Consequently, the notion of Kennedy happily amassing an ever-increasing store of Chappaquiddick wisecracks is pretty morbid — and for some Kennedy detractors, Klein's statement was taken as final proof of Kennedy's fundamental depravity. (As Mark Hemingway wrote at National Review Online: "EXCUSE ME? If that's true, it makes Kennedy kind of a monster.")
But is it true? The source for Klein's claim can be found on page 111 of his book, Edward Kennedy: The Dream That Never Died (Crown). It's a quote from former Kennedy staffer Wayne Owens that was originally elicited by Adam Clymer, Klein's former New York Times colleague; Klein found it in papers stored at the Kennedy Library in Boston.
"Since [Kennedy's] license had been suspended," Owens recalled, "I would drive him home at night. I mean these were really tough, mean times for him. And yet, his old Irish dark sense of humor was wonderful, and he loved stories on Chappaquiddick. You know, if I would hear a good Chappaquiddick joke, he would always want to hear it. He would say, 'What, got any new jokes or any new lines?' "

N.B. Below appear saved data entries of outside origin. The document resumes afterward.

(** * The Playwright computers of [bua.computers]

    A shallow embedding of [computers/shared/base_playwright.py],
    [computers/default/browserbase.py] and [computers/default/lumiteh.py].

    The Python classes drive an automation engine (Playwright) through
    method calls on handles.  The engine is not part of the program, so
    every call on it is recorded in a trace and its outcome (return
    normally or raise) is read from an environment.  The instance
    attributes of a computer ([self._page], [self._browser], ...) form the
    state that the methods thread. *)

From stdpp Require Import base list strings gmap pretty.
From Stdlib Require Import ZArith Ascii.

Local Open Scope Z_scope.

(** ** Handles *)

(** A [Page] object of the engine.  Python compares pages by identity
    ([self._page == page]); the number stands for that identity. *)
Inductive Page := PageRef (n : nat).

(** The [Browser] connection and the engine object returned by
    [sync_playwright().start()]: one of each per computer. *)
Inductive Browser := browser_handle.
Inductive Playwright := playwright_handle.

(** The remote session created by the backend; only its identifier is read. *)
Record Session := { session_id : string }.

(** A selector descriptor and the element handle it resolves to. *)
Inductive Selector := SelectorRef (descr : string).
Inductive Locator := LocatorRef (n : nat).

Global Instance Page_eq_dec : EqDecision Page.
Proof. solve_decision. Defined.
Global Instance Selector_eq_dec : EqDecision Selector.
Proof. solve_decision. Defined.
Global Instance Locator_eq_dec : EqDecision Locator.
Proof. solve_decision. Defined.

What we actually have here, then, is evidence that Kennedy sought out Chappaquiddick jokes from one associate, who happened to be his driver, in the weeks following the accident. The motive, however, remains ambiguous: it could have been cheap laughs, or information, or self-mortification.
Klein seems to favor the last option. "In the Kennedy family, tragedy was often handled with stoicism and humor," he tells the Phoenix. "I don't think — not for a millisecond — that he thought the death of Mary Jo Kopechne was a joking matter."

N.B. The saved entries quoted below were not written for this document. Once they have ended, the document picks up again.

(** C10.  A purge of [TmpDir] that fails is the last call of [Run]:
    [Run] returns the error of the purge, and the processes it started
    are those of the variants up to the one just run, whose process had
    exited without error; no later variant is started.  [Build], in
    contrast, returns [nil] whenever all its steps went through,
    whatever its cleanup returned. *)
Theorem Run_purge_failure_is_fatal cfg rcfg vs w pre e post :
  calls (runLoop cfg rcfg vs w) =
    pre ++ (EvRmDirContents (RunConfig.TmpDir rcfg), Some e) :: post →
  (post = [] ∧
   value (runLoop cfg rcfg vs w) = Some e ∧
   ∃ (k : nat) (b : string),
     vs !! k = Some b ∧
     last pre = Some (EvCmdRun (runCmd cfg rcfg b), None) ∧
     started pre = runCmd cfg rcfg <$> take (S k) vs ∧
     invocations (calls (runLoop cfg rcfg vs w)) = S k) ∧
  (∀ bcfg wb,
     Forall succeeded (stepsOf bcfg (calls (Build cfg bcfg wb))) →
     value (Build cfg bcfg wb) = None).
Proof.
  intros Ht. split.
  - exact (LoopRecord_purge_failure _ _ _ _ _ _ _ _ (runLoop_record cfg rcfg vs w) Ht).
  - intros bcfg wb. apply Build_value_of_steps.
Qed.

End Properties.

(** * The environment overlay *)

Section Overlay.

Lemma resolve_edit ed e :
  Env.resolve (Env.edit ed e) = Env.applyEdit (Env.resolve e) ed.
Proof. unfold Env.resolve, Env.edit; cbn. rewrite foldl_app. reflexivity. Qed.

Lemma resolve_applyEdits eds e :
  Env.resolve (Env.applyEdits eds e) = foldl Env.applyEdit (Env.resolve e) eds.
Proof.
  revert e. induction eds as [|ed eds IH]; intros e; [reflexivity|].
  change (Env.applyEdits (ed :: eds) e) with (Env.applyEdits eds (Env.edit ed e)).
  rewrite IH, resolve_edit. reflexivity.
Qed.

Neither does Scott Ferson, the president of Boston's Liberty Square Group and a former Kennedy press secretary, who calls the notion that Kennedy liked Chappaquiddick humor "despicable." "I worked for him for five years, including the 25th anniversary of Chappaquiddick," says Ferson. "I know how pained he was by [Chappaquiddick] and how sensitively he wanted to handle it."
Problem is, a story doesn't necessarily need to be true to take off. As of this writing, a Google search for "Have you heard any new jokes about Chappaquiddick" yields more than 1100 results. Expect that number to grow.